▸ Input data

(* ===== verification/LfQueue.v ===== *)
(** * lf_queue.h: the lock-free queue of one producer and one consumer

    A pointer is an [option], [None] being NULL.  The first part is each
    function as one call that nothing interrupts; [Block] is a call that sleeps,
    or spins, until the other thread acts.  The second part interleaves the two
    threads at the granularity of the single load, store and semaphore
    operation, in sequentially consistent order: the acquire and release
    accesses of the header order everything it relies on. *)
From stdpp Require Import prelude list.
From Stdlib Require Import ZArith Lia Znumtheory.
From S2P Require Import Prelude.

Record lf_queue := LfQueue {
  capacity : Z;
  mask : Z;
  ptr : option (list (option nat));     (* NULL, or the allocated slots *)
  tail : Z;
  head : Z;
  items_sem : Z
}.

Definition set_ptr (l : list (option nat)) (q : lf_queue) : lf_queue :=
  LfQueue (capacity q) (mask q) (Some l) (tail q) (head q) (items_sem q).
Definition set_tail (t : Z) (q : lf_queue) : lf_queue :=
  LfQueue (capacity q) (mask q) (ptr q) t (head q) (items_sem q).
Definition set_head (h : Z) (q : lf_queue) : lf_queue :=
  LfQueue (capacity q) (mask q) (ptr q) (tail q) h (items_sem q).
Definition set_sem (v : Z) (q : lf_queue) : lf_queue :=
  LfQueue (capacity q) (mask q) (ptr q) (tail q) (head q) v.

(** The slots that [malloc(size * sizeof(void * ))] holds. *)
Definition slots_of (size : Z) : Z := u64 (size * 8) / 8.

(** [sem_rc]: 0, or the error of sem_init. *)
Definition lf_queue_init (null mem : bool) (sem_rc size : Z) : cres lf_queue :=
  if null || (size =? 0) then Err EINVAL
  else if negb (Z.land size (size - 1) =? 0) then Err EINVAL
  else if negb mem then Err ENOMEM
  else if negb (sem_rc =? 0) then Err sem_rc
  else Ok (LfQueue size (size - 1) (Some (replicate (Z.to_nat (slots_of size)) None)) 0 0 0).

(** An access outside the slots is a wild pointer. *)
Definition write_slot (pos : Z) (x : option nat) (q : lf_queue) : option lf_queue :=
  sl ← ptr q;
  let i := Z.to_nat (Z.land pos (mask q)) in
  _ ← sl !! i;
  Some (set_ptr (<[i := x]> sl) q).
Definition read_slot (pos : Z) (q : lf_queue) : option (option nat) :=
  sl ← ptr q; sl !! Z.to_nat (Z.land pos (mask q)).

(** sem_post at its maximum fails, and the result is ignored. *)
Definition post_items (q : lf_queue) : lf_queue := set_sem (default (items_sem q) (sem_post (items_sem q))) q.

Definition full (t h : Z) (q : lf_queue) : bool := capacity q <=? u64 (t - h).

(** ** The functions *)

Definition or_fatal {A} (x : option A) : M lf_queue A := match x with None => fatal | Some a => mret a end.

Definition lf_queue_try_push (null : bool) (x : option nat) : M lf_queue (cres ()) :=
  q ← gets id;
  match null, ptr q, x with
  | false, Some _, Some _ =>
      let current_tail := tail q in
      let current_head := head q in
      if full current_tail current_head q then mret (Err EAGAIN)
      else
        q ← or_fatal (write_slot current_tail x q);
        modify (λ _, set_tail (u64 (current_tail + 1)) q);;
        modify post_items;;
        mret (Ok ())
  | _, _, _ => mret (Err EINVAL)
  end.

▸ Task instructions
Would you please repeat, exactly as written, the lines from the one containing "Definition post_items (q" through the end of the listing above, including both, and only those?

▸ Response to the exercise
Definition post_items (q : lf_queue) : lf_queue := set_sem (default (items_sem q) (sem_post (items_sem q))) q.

Definition full (t h : Z) (q : lf_queue) : bool := capacity q <=? u64 (t - h).

(** ** The functions *)

Definition or_fatal {A} (x : option A) : M lf_queue A := match x with None => fatal | Some a => mret a end.

Definition lf_queue_try_push (null : bool) (x : option nat) : M lf_queue (cres ()) :=
  q ← gets id;
  match null, ptr q, x with
  | false, Some _, Some _ =>
      let current_tail := tail q in
      let current_head := head q in
      if full current_tail current_head q then mret (Err EAGAIN)
      else
        q ← or_fatal (write_slot current_tail x q);
        modify (λ _, set_tail (u64 (current_tail + 1)) q);;
        modify post_items;;
        mret (Ok ())
  | _, _, _ => mret (Err EINVAL)
  end.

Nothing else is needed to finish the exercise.